Federal and state laws protect you from discrimination in the workplace, education, housing, getting credit, public accommodation, transportation, and other settings. Discrimination is based on factors such as race, gender, marital status, disability, national origin, religion, and in some states, sexual orientation.
You may be unsure if someone violated your rights or if what you experienced was illegal discrimination. A good lawyer experienced in civil rights cases will look at your situation for free and provide advice. If you are at all uncertain about what happened or what to do next, you need a civil rights lawyer.
What Will a Civil Rights Lawyer Do for Me?
A civil rights lawyer has the experience and knowledge of the laws necessary to ensure you take the right steps after a bad experience with discrimination.
The right civil rights lawyer can help you in several ways:
- Evaluate your case.
Reputable lawyers offer free initial meetings to go over your case and give you some advice. This is useful when you are unsure if you even have a case for discrimination or civil rights violations.
- Ensure you take the right step.
Civil rights laws can be confusing. Depending on the situation, you may need to file a government claim before attempting to file a lawsuit. The right lawyer will clarify all these distinctions, so you don’t make a misstep.
- Keep you on schedule.
Claims for civil rights violations have time limits. For instance, the Equal Employment Opportunity Commission gives you just 180 days to file a claim. This is a necessary step before filing a lawsuit, and a lawyer will make sure you don’t miss important deadlines.
- Avoid a lawsuit.
If you don’t need to file a lawsuit to resolve the situation, it saves time and money. A lawyer can help you negotiate with those responsible for violating your rights and help you get it resolved without going to court or taking official legal action.
- File a lawsuit in the right court.
Sometimes, a lawsuit is necessary to get the desired result. Both state and federal laws may apply to your situation.
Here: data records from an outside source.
(* ===== verification/Numbers.v ===== *)
(** The numbers the rules of an audit read: [int64] arithmetic, the shortest
    decimal of a float64 as [strconv.FormatFloat] prints it, octal, and the
    quantities of apimachinery, which are the class [Quantities]. *)

From S2P Require Import Prelude Text Unstr Inspect.

(** k8s.io/apimachinery/pkg/api/resource *)
Class Quantities := {
  Quantity : Type;
  ParseQuantity : string -> option Quantity;
  MilliValue : Quantity -> Z;
  Value : Quantity -> Z;
  QuantityString : Quantity -> string;
  QuantityCmp : Quantity -> Quantity -> Z;
}.

Module Numbers.
Import Text.

(** ** Octal: [strconv.FormatInt(n, 8)] *)

Fixpoint octal_digits (fuel : nat) (n : Z) (acc : string) : string :=
  match fuel with
  | O => acc
  | S fuel =>
      let acc := String (digit (Z.to_N (n mod 8))) acc in
      if (n / 8 =? 0)%Z then acc else octal_digits fuel (n / 8) acc
  end.

Definition FormatOctal (n : Z) : string :=
  if (n <? 0)%Z then "-" +s+ octal_digits 22 (- n) "" else octal_digits 22 n "".

Example octal : FormatOctal 420 = "644" /\ FormatOctal 0 = "0" /\ FormatOctal (- 8) = "-10" /\
  FormatOctal (- 2 ^ 63) = "-1000000000000000000000".
Proof. by vm_compute. Qed.

(** ** The shortest decimal *)

(** A finite float64 that is not zero is [mantissa * 2 ^ exponent]; what lies
    between [low] and [high], in half units of the last place, reads back as
    it, the ends too when the mantissa is even. *)
Record float := MkFloat { fl_mantissa : Z; fl_exponent : Z; fl_low : Z; fl_even : bool }.

Definition unpack (bits : Z) : float :=
  let e := Z.land (Z.shiftr bits 52) 0x7ff in
  let m := Z.land bits (2 ^ 52 - 1) in
  let mantissa := if (e =? 0)%Z then m else (2 ^ 52 + m)%Z in
  (* the gap below a power of two is half the one above *)
  let low := if (m =? 0)%Z && (1 <? e)%Z then (4 * mantissa - 1)%Z else (4 * mantissa - 2)%Z in
  MkFloat mantissa (Z.max e 1 - 1075) low (Z.even mantissa).

(** [a * 2 ^ (exponent - 2) <= n * 10 ^ p]: both sides brought to integers. *)
Definition scaled2 (a exponent p : Z) : Z :=
  (a * 2 ^ Z.max 0 (exponent - 2) * 10 ^ Z.max 0 (- p))%Z.
Definition scaled10 (n exponent p : Z) : Z :=
  (n * 10 ^ Z.max 0 p * 2 ^ Z.max 0 (2 - exponent))%Z.

(** The integer nearest to the value over [10 ^ p] whose decimal reads back. *)
Definition decimal_at (f : float) (p : Z) : option Z :=
  let v := scaled2 (4 * fl_mantissa f) (fl_exponent f) p in
  let low := scaled2 (fl_low f) (fl_exponent f) p in
  let high := scaled2 (4 * fl_mantissa f + 2) (fl_exponent f) p in
  let unit := scaled10 1 (fl_exponent f) p in
  let down := (v / unit)%Z in
  let up := (down + 1)%Z in
  let okDown := if fl_even f then (low <=? down * unit)%Z else (low <? down * unit)%Z in
  let okUp := if fl_even f then (up * unit <=? high)%Z else (up * unit <? high)%Z in
  if okDown && okUp then
    match ((2 * (v - down * unit)) ?= unit)%Z with
    | Lt => Some down
    | Gt => Some up
    | Eq => Some (if Z.even down then down else up)
    end
  else if okDown then Some down
  else if okUp then Some up
  else None.

(** From the coarsest power of ten down: 10^308 is past every float64, and at
    10^-1074 all are exact. *)
Fixpoint shortest (fuel : nat) (f : float) (p : Z) : Z * Z :=
  match fuel with
  | O => (0, 0)%Z
  | S fuel => match decimal_at f p with Some n => (n, p) | None => shortest fuel f (p - 1) end
  end.

Definition plain (n p : Z) : string :=
  if (0 <=? p)%Z then Itoa (n * 10 ^ p)
  else Itoa (n / 10 ^ (- p)) +s+ "." +s+ zero_padded (- p) (n mod 10 ^ (- p)).

(** [strconv.FormatFloat(f, 'f', -1, 64)] *)
Definition FormatFloat (bits : Z) : string :=
  let sign := Z.testbit bits 63 in
  let e := Z.land (Z.shiftr bits 52) 0x7ff in
  let m := Z.land bits (2 ^ 52 - 1) in
  if (e =? 0x7ff)%Z then if negb (m =? 0)%Z then "NaN" else if sign then "-Inf" else "+Inf"
  else
    let body := if (fl_mantissa (unpack bits) =? 0)%Z then "0" else let '(n, p) := shortest 1384 (unpack bits) 309 in plain n p in
    if sign then "-" +s+ body else body.

Example format_float :
  FormatFloat 0x3FE0000000000000 = "0.5" /\ FormatFloat 0x3FB999999999999A = "0.1" /\
  FormatFloat 0xC00C000000000000 = "-3.5" /\ FormatFloat 0x7FF0000000000000 = "+Inf" /\
  FormatFloat 0x4415AF1D78B58C40 = "100000000000000000000" /\ FormatFloat 0 = "0" /\
  FormatFloat 0x3FD5555555555555 = "0.3333333333333333" /\ FormatFloat 0x43E0000000000000 = "9223372036854776000".
Proof. by vm_compute. Qed.

(** ** Quantities in a document: efficiency.go *)

Definition requests : string := "requests".
Definition limits : string := "limits".
Definition cpuName : string := "cpu".
Definition memoryName : string := "memory".

Section numbers.
Context {Qu : Quantities}.

Definition parsed (raw : string) : option Quantity := ParseQuantity raw.

Definition quantityFrom (raw : option any) : option Quantity :=
  match raw with
  | Some (AString value) => parsed value
  | Some (AInt value) => parsed (Itoa value)
  | Some (AFloat value) => parsed (FormatFloat value)
  | _ => None
  end.

Definition quantityAt (spec : amap) (section name : string) : option Quantity :=
  match asMap (aget spec "resources") with
  | None => None
  | Some resources =>
      match asMap (aget resources section) with
      | None => None
      | Some part => quantityFrom (aget part name)
      end
  end.

Definition milliOf (value : Quantity) : Z := MilliValue value.
Definition plainOf (value : Quantity) : Z := Value value.
End numbers.

(** [numberAt] of security.go *)
Definition numberAt (spec : amap) (key : string) : option Z :=
  match aget spec key with
  | Some (AInt found) => Some found
  | Some (AFloat found) => Some (Int64OfFloat found)
  | _ => None
  end.

End Numbers.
Your lawyer will determine where to file and will take that first step to start an official lawsuit.
How to Find a Civil Rights Lawyer
When looking for a civil rights lawyer to help you with your situation, avoid hiring someone specializing in another area of the law. It would help if you had an expert with experience helping clients with similar cases. It’s too easy to make a mistake without the proper expertise in civil rights laws.
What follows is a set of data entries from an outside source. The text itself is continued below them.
(* ===== verification/Lifecycle.v ===== *)
(** internal/checks/reliability.go, lifecycle.go and batch.go: the rules of an
    audit that look at how a workload starts, stops, restarts and rolls out. *)

From S2P Require Import Prelude Api Text Unstr Kube Inspect Rollout Corpus Pss Checks Numbers Patches.

Module Lifecycle.
Import Api Text Unstr Corpus Numbers Patches.

Definition jobKind : string := "Job".
Definition deploymentKind : string := "Deployment".
Definition statefulSetKind : string := "StatefulSet".
Definition secretField : string := "secret".
Definition alwaysPull : string := "Always".
Definition noSpread : list string := [daemonSetKind; cronKind; "Pod"].
Definition livenessProbe : string := "livenessProbe".
Definition readinessProbe : string := "readinessProbe".
Definition startupProbe : string := "startupProbe".
Definition ephemeralName : string := "ephemeral-storage".
Definition recreateShape : string := "Recreate".
Definition graceField : string := "terminationGracePeriodSeconds".
Definition revisionHistory : string := "revisionHistoryLimit".
Definition longGraceSeconds : Z := 600.
Definition keptRevisions : Z := 10.
Definition probeHandlers : list string := ["httpGet"; "tcpSocket"; "exec"; "grpc"].
Definition batchKinds : list string := ["Job"; cronKind].
Definition spreadableKinds : list string := [deploymentKind; statefulSetKind; "ReplicaSet"; "ReplicationController"].

Definition ttlField : string := "ttlSecondsAfterFinished".
Definition activeDeadline : string := "activeDeadlineSeconds".
Definition backoffField : string := "backoffLimit".
Definition startingDeadline : string := "startingDeadlineSeconds".
Definition concurrencyField : string := "concurrencyPolicy".
Definition successHistory : string := "successfulJobsHistoryLimit".
Definition failedHistory : string := "failedJobsHistoryLimit".
Definition allowConcurrent : string := "Allow".
Definition highBackoffLimit : Z := 10.
Definition keptJobsCeiling : Z := 10.
Definition defaultKeptJobs : Z := 3.
Definition defaultTTLSeconds : Z := 3600.

(** [strings.LastIndex] of a byte *)
Fixpoint last_index (at_ : Z) (c : Ascii.ascii) (s : string) (last : Z) : Z :=
  match s with
  | EmptyString => last
  | String d rest => last_index (at_ + 1) c rest (if bool_decide (d = c) then at_ else last)
  end.
Definition LastIndex (s : string) (c : Ascii.ascii) : Z := last_index 0 c s (-1).

Definition colonByte : Ascii.ascii := Ascii.ascii_of_N 58.
Definition slashByte : Ascii.ascii := Ascii.ascii_of_N 47.

Definition str_drop (n : Z) (s : string) : string := String.substring (Z.to_nat n) (String.length s - Z.to_nat n) s.

Definition tagOf (image : string) : string :=
  let colon := LastIndex image colonByte in
  if (colon <? 0)%Z then ""
  else if (colon <? LastIndex image slashByte)%Z then ""
  else str_drop (colon + 1) image.

Example tag_of :
  tagOf "nginx:1.27" = "1.27" /\ tagOf "nginx" = "" /\ tagOf "host:5000/nginx" = "" /\ tagOf "host:5000/nginx:a" = "a".
Proof. by vm_compute. Qed.

(** ** Values *)

Definition valueText (value : any) : string :=
  match value with
  | AString typed => "s" +s+ typed
  | AInt typed => "i" +s+ Itoa typed
  | AFloat typed => "i" +s+ Itoa (Int64OfFloat typed)
  | ABool typed => "b" +s+ (if typed then "true" else "false")
  | _ => ""
  end.

(** Floats of a document are numbers, of which the zeros are equal. *)
Definition sameFloat (a b : Z) : bool := (a =? b)%Z || ((Z.land a (2 ^ 63 - 1) =? 0)%Z && (Z.land b (2 ^ 63 - 1) =? 0)%Z).

(** [reflect.DeepEqual] *)
Fixpoint DeepEqual (left right : any) {struct left} : bool :=
  match left, right with
  | ANil, ANil => true
  | ABool a, ABool b => Bool.eqb a b
  | AInt a, AInt b => (a =? b)%Z
  | AFloat a, AFloat b => sameFloat a b
  | AString a, AString b => bool_decide (a = b)
  | ASlice a, ASlice b =>
      (fix same (a b : list any) : bool :=
         match a, b with
         | [], [] => true
         | x :: a, y :: b => DeepEqual x y && same a b
         | _, _ => false
         end) a b
  | AMap a, AMap b =>
      (zlen a =? zlen b)%Z &&
      (fix same (a : amap) : bool :=
         match a with
         | [] => true
         | (key, x) :: a => match aget b key with Some y => DeepEqual x y | None => false end && same a
         end) a
  | _, _ => false
  end.

Definition sameValue (left right : any) : bool :=
  let leftText := valueText left in
  let rightText := valueText right in
  if bool_decide (leftText <> "") || bool_decide (rightText <> "") then bool_decide (leftText = rightText)
  else DeepEqual left right.

(** [maps.EqualFunc(left, right, sameValue)] *)
Definition EqualFunc (left right : amap) : bool :=
  (zlen left =? zlen right)%Z &&
  forallb (fun '(key, x) => match aget right key with Some y => sameValue x y | None => false end) left.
A good place to start when searching for a civil rights lawyer is with local advocacy groups. For instance, if you experienced discrimination on a public bus because of a disability, contact a local disability rights group for a referral. Your state bar association can also confirm that a lawyer is in good standing and has the right area of specialty in the law for your case.
Choosing the Right Lawyer for Your Case
Narrowing down your options to lawyers specializing in civil rights cases will still leave you with a list of firms and individuals from which to choose. Meet with firms and ask questions to decide who you want to hire for your case. Important questions include:
- Have you helped clients like me before, and what happened?
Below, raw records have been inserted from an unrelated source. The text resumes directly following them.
(* ===== verification/NodeFacts.v ===== *)
(** internal/checks/facts.go: the rules of an audit that look at nodes, limit
    ranges and quotas. *)

From S2P Require Import Prelude Api Text Unstr Issues Kube Inspect Corpus Pss Checks Numbers Patches.

Module NodeFacts.
Import Api Text Unstr Corpus Numbers Patches Checks.

Definition hostnameKey : string := "kubernetes.io/hostname".
Definition containerLimits : string := "Container".
Definition doNotSchedule : string := "DoNotSchedule".
Definition nearly : Z := 90.

Definition nodeTarget : target := MkTarget "" "nodes".
Definition namespaceTarget : target := MkTarget "" "namespaces".
Definition quotaTarget : target := MkTarget "" "resourcequotas".
Definition limitRangeTarget : target := MkTarget "" "limitranges".

Record taint := MkTaint { tt_key : string; tt_value : string; tt_effect : string }.

Definition tolerationCovers (entry : amap) (one : taint) : bool :=
  let effect := stringAt entry "effect" in
  let key := stringAt entry "key" in
  if bool_decide (effect <> "") && bool_decide (effect <> tt_effect one) then false
  else if bool_decide (stringAt entry "operator" = "Exists") then bool_decide (key = "") || bool_decide (key = tt_key one)
  else if bool_decide (key <> tt_key one) then false
  else bool_decide (stringAt entry "value" = tt_value one).

(** [labels[key]] *)
Definition label (labels : option (gmap string string)) (key : string) : string := Inspect.of_map labels key.

(** [labels] has every pair of [wanted], a label that is not there being empty. *)
Definition carries (labels : option (gmap string string)) (wanted : gmap string string) : bool :=
  forallb (fun '(key, value) => bool_decide (label labels key = value)) (map_to_list wanted).

Section facts.
Context {U : Type} {Un : Unstructured U} {De : Described U} {Ed : Editable U} {Ow : Owned U} {Qu : Quantities}
  {Tm : RFC3339} {Ps : PodSecurity}.
Implicit Types (subject : Subject U) (held : corpus U) (node : U).

Definition nodeLabels node : option (gmap string string) := GetLabels node.

Definition selectorOf subject : gmap string string := stringMap (default [] (mapAt (s_Pod subject) "nodeSelector")).

Definition nodesMatching subject held : list U :=
  List.filter (fun node => carries (nodeLabels node) (selectorOf subject)) (of_ held "" "nodes").

Definition nodeSelectorMatchesNothing subject held : string * string :=
  let wanted := selectorOf subject in
  if bool_decide (wanted = ∅) || bool_decide (of_ held "" "nodes" = []) then none
  else
    match nodesMatching subject held with
    | _ :: _ => none
    | [] =>
        ("no node carries " +s+
         Join ", " (sort_by str_compare (map (fun '(key, value) => key +s+ "=" +s+ value) (map_to_list wanted))), "")
    end.

Definition taintOf (raw : any) : option taint :=
  match asMap (Some raw) with
  | None => None
  | Some entry =>
      if bool_decide (stringAt entry "effect" = "PreferNoSchedule") then None
      else Some (MkTaint (stringAt entry "key") (stringAt entry "value") (stringAt entry "effect"))
  end.

Definition taintsOf node : list taint := omap taintOf (USlice node [specField; "taints"]).

Definition tolerates subject (one : taint) : bool :=
  existsb (fun entry => tolerationCovers entry one) (mapsAt (s_Pod subject) "tolerations").

(** The key of the first taint that repels the subject from each node, or none
    of them when a node accepts it. *)
Fixpoint repelling subject (nodes : list U) (blocking : string) : option string :=
  match nodes with
  | [] => Some blocking
  | node :: rest =>
      match List.filter (fun one => negb (tolerates subject one)) (taintsOf node) with
      | [] => None
      | one :: _ => repelling subject rest (tt_key one)
      end
  end.

Definition tolerationsMissTaints subject held : string * string :=
  match nodesMatching subject held with
  | [] => none
  | nodes =>
      match repelling subject nodes "" with
      | None => none
      | Some blocking => ("every node it could use is tainted " +s+ blocking +s+ ", which it does not tolerate", "")
      end
  end.

Definition allocatableOf node (name : string) : option Quantity :=
  match fieldAt (ObjectOf node) ["status"; "allocatable"; name] with
  | None => None
  | Some raw => quantityFrom (Some raw)
  end.

Definition largestNode held (name : string) (scale : Quantity -> Z) : Z :=
  foldl (fun biggest node =>
    match allocatableOf node name with
    | None => biggest
    | Some value => if (biggest <? scale value)%Z then scale value else biggest
    end) 0%Z (of_ held "" "nodes").

Definition exceeding subject held (name unit : string) (scale : Quantity -> Z) : string :=
  let biggest := largestNode held name scale in
  if (biggest =? 0)%Z then ""
  else
    match omap (fun container =>
      match quantityAt (ct_Spec container) requests name with
      | None => None
      | Some asked => if (scale asked <=? biggest)%Z then None else Some (container, asked)
      end) (s_Containers subject)
    with
    | [] => ""
    | (container, asked) :: _ =>
        "container " +s+ ct_Name container +s+ " requests " +s+ QuantityString asked +s+ " " +s+ name +s+
        " and the largest node has " +s+ Itoa biggest +s+ unit
    end.

Definition requestExceedsLargestNode subject held : string * string :=
  let cpu := exceeding subject held cpuName "m" milliOf in
  if bool_decide (cpu <> "") then (cpu, "") else (exceeding subject held memoryName " bytes" plainOf, "").

Definition spreadConstraints subject : list amap := mapsAt (s_Pod subject) "topologySpreadConstraints".

Definition domainsOf held (key : string) : Z :=
  Z.of_nat (size (list_to_set (omap (fun node => nodeLabels node ≫= fun labels => labels !! key) (of_ held "" "nodes")) : gset string)).

Definition shortOfDomains subject held (entry : amap) : option string :=
  if bool_decide (stringAt entry "whenUnsatisfiable" <> doNotSchedule) then None
  else
    let key := stringAt entry "topologyKey" in
    if bool_decide (key = "") then None
    else
      let skew := default 1%Z (numberAt entry "maxSkew") in
      let domains := domainsOf held key in
      if (domains =? 0)%Z || (s_Replicas subject <=? wrap64 (domains * skew))%Z then None
      else
        Some (Itoa (s_Replicas subject) +s+ " replicas spread over " +s+ key +s+ ", and the cluster has " +s+ Itoa domains +s+
              " of those").

Definition spreadNeedsMoreDomains subject held : string * string :=
  if (s_Replicas subject <? 2)%Z || bool_decide (of_ held "" "nodes" = []) then none
  else match omap (shortOfDomains subject held) (spreadConstraints subject) with first :: _ => (first, "") | [] => none end.

(** The first of the required rules, when it is a map. *)
Definition requiredAntiAffinity subject : option amap :=
  affinity ← mapAt (s_Pod subject) "affinity";
  anti ← mapAt affinity "podAntiAffinity";
  match sliceAt anti "requiredDuringSchedulingIgnoredDuringExecution" with
  | Some (first :: _) => asMap (Some first)
  | _ => None
  end.

Definition antiAffinityExceedsNodes subject held : string * string :=
  match requiredAntiAffinity subject with
  | None => none
  | Some rule =>
      if (s_Replicas subject <? 2)%Z then none
      else if bool_decide (stringAt rule "topologyKey" <> hostnameKey) then none
      else
        let nodes := zlen (nodesMatching subject held) in
        if (nodes =? 0)%Z || (s_Replicas subject <=? nodes)%Z then none
        else (Itoa (s_Replicas subject) +s+ " replicas, one node each, and " +s+ Itoa nodes +s+ " nodes to put them on", "")
  end.

Definition containerRanges held (namespace : string) : list amap :=
  flat_map (fun obj =>
    List.filter (fun entry => bool_decide (stringAt entry "type" = containerLimits)) (mapsIn (USlice obj [specField; "limits"])))
    (inNamespace held "" "limitranges" namespace).

Definition boundOf (entry : amap) (section name : string) : option Quantity :=
  match mapAt entry section with None => None | Some part => quantityFrom (aget part name) end.

Definition breaksBound (asked : Quantity) (entry : amap) (name : string) : string :=
  let above :=
    match boundOf entry "max" name with
    | Some ceiling =>
        if (0 <? QuantityCmp asked ceiling)%Z then
          "requests " +s+ QuantityString asked +s+ " " +s+ name +s+ ", above the LimitRange maximum " +s+ QuantityString ceiling
        else ""
    | None => ""
    end in
  match boundOf entry "min" name with
  | Some floor =>
      if (QuantityCmp asked floor <? 0)%Z then
        "requests " +s+ QuantityString asked +s+ " " +s+ name +s+ ", below the LimitRange minimum " +s+ QuantityString floor
      else above
  | None => above
  end.

Definition breaksRange (container : Container) (entry : amap) : string :=
  let broken name := match quantityAt (ct_Spec container) requests name with None => "" | Some asked => breaksBound asked entry name end in
  let cpu := broken cpuName in
  if bool_decide (cpu <> "") then cpu else broken memoryName.

Definition outsideLimitRange subject held : string * string :=
  match flat_map (fun entry =>
    omap (fun container =>
      let detail := breaksRange container entry in
      if bool_decide (detail = "") then None else Some ("container " +s+ ct_Name container +s+ " " +s+ detail))
      (s_Containers subject)) (containerRanges held (or_Namespace (s_Ref subject)))
  with
  | first :: _ => (first, "")
  | [] => none
  end.

(** The part of an entry that is spent, in per cent; the product of the code
    wraps around. *)
Definition percentOf (spent ceiling : Quantity) : Z := Z.quot (wrap64 (MilliValue spent * 100)) (MilliValue ceiling).

Definition fullestEntry (hard used : option any) : string * Z :=
  match asMap hard, asMap used with
  | Some hardMap, Some usedMap =>
      foldl (fun '(name, share) key =>
        match quantityFrom (aget hardMap key), quantityFrom (aget usedMap key) with
        | Some ceiling, Some spent =>
            if (Value ceiling =? 0)%Z then (name, share)
            else let percent := percentOf spent ceiling in if (share <? percent)%Z then (key, percent) else (name, share)
        | _, _ => (name, share)
        end) ("", 0%Z) (sort_by str_compare (map fst hardMap))
  | _, _ => ("", 0%Z)
  end.

Definition quotaNearlyExhausted subject held : string * string :=
  match omap (fun quota =>
    match fieldAt (ObjectOf quota) ["status"; "hard"], fieldAt (ObjectOf quota) ["status"; "used"] with
    | Some hard, Some used =>
        let '(name, share) := fullestEntry (Some hard) (Some used) in
        if (share <? nearly)%Z then None
        else Some (GetName quota +s+ " is " +s+ Itoa share +s+ "% spent on " +s+ name)
    | _, _ => None
    end) (inNamespace held "" "resourcequotas" (or_Namespace (s_Ref subject)))
  with
  | first :: _ => (first, "")
  | [] => none
  end.

Definition enforcedLevelRejects : finder (U := U) := fun sc =>
  omap (fun subject => ruled subject "" (Pss.rejectedByEnforcedLevel (sc_held sc) (sc_upstream sc) subject, "")) (sc_subjects sc).
End facts.
End NodeFacts.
- Do you have results from previous clients that you can show me?
- Do you have references from previous clients?
- How would you proceed with my case?
- What do you think are the chances that I’ll win?
- What can I recover in damages?
- How long do you think the process will take?
- What do you need from me to help make my case?
- What are your fees and payment plans like?
- Who will be handling my case, you or another lawyer?
How to Work with Your Civil Rights Lawyer
Your lawyer will do a lot of the work of negotiating, investigating, finding evidence, and litigating on your behalf, but they also need your help for the best outcome. Working with a lawyer means being honest, even when it is uncomfortable.
Provide your lawyer with answers to all their questions, documentation about the incident, and information about what happened and how it has affected you. This last point is especially important. Making a case for discrimination requires proving that you have suffered harm. For instance, you may have lost a job and income or been unable to move out of an expensive apartment because you could not secure credit or housing.
Resolving a case of discrimination or civil rights violations can be complicated. It requires an experienced lawyer who knows the many state and federal laws that apply. Find a lawyer as soon as you can after going through this difficult situation. They will help you through it, but you need to act quickly.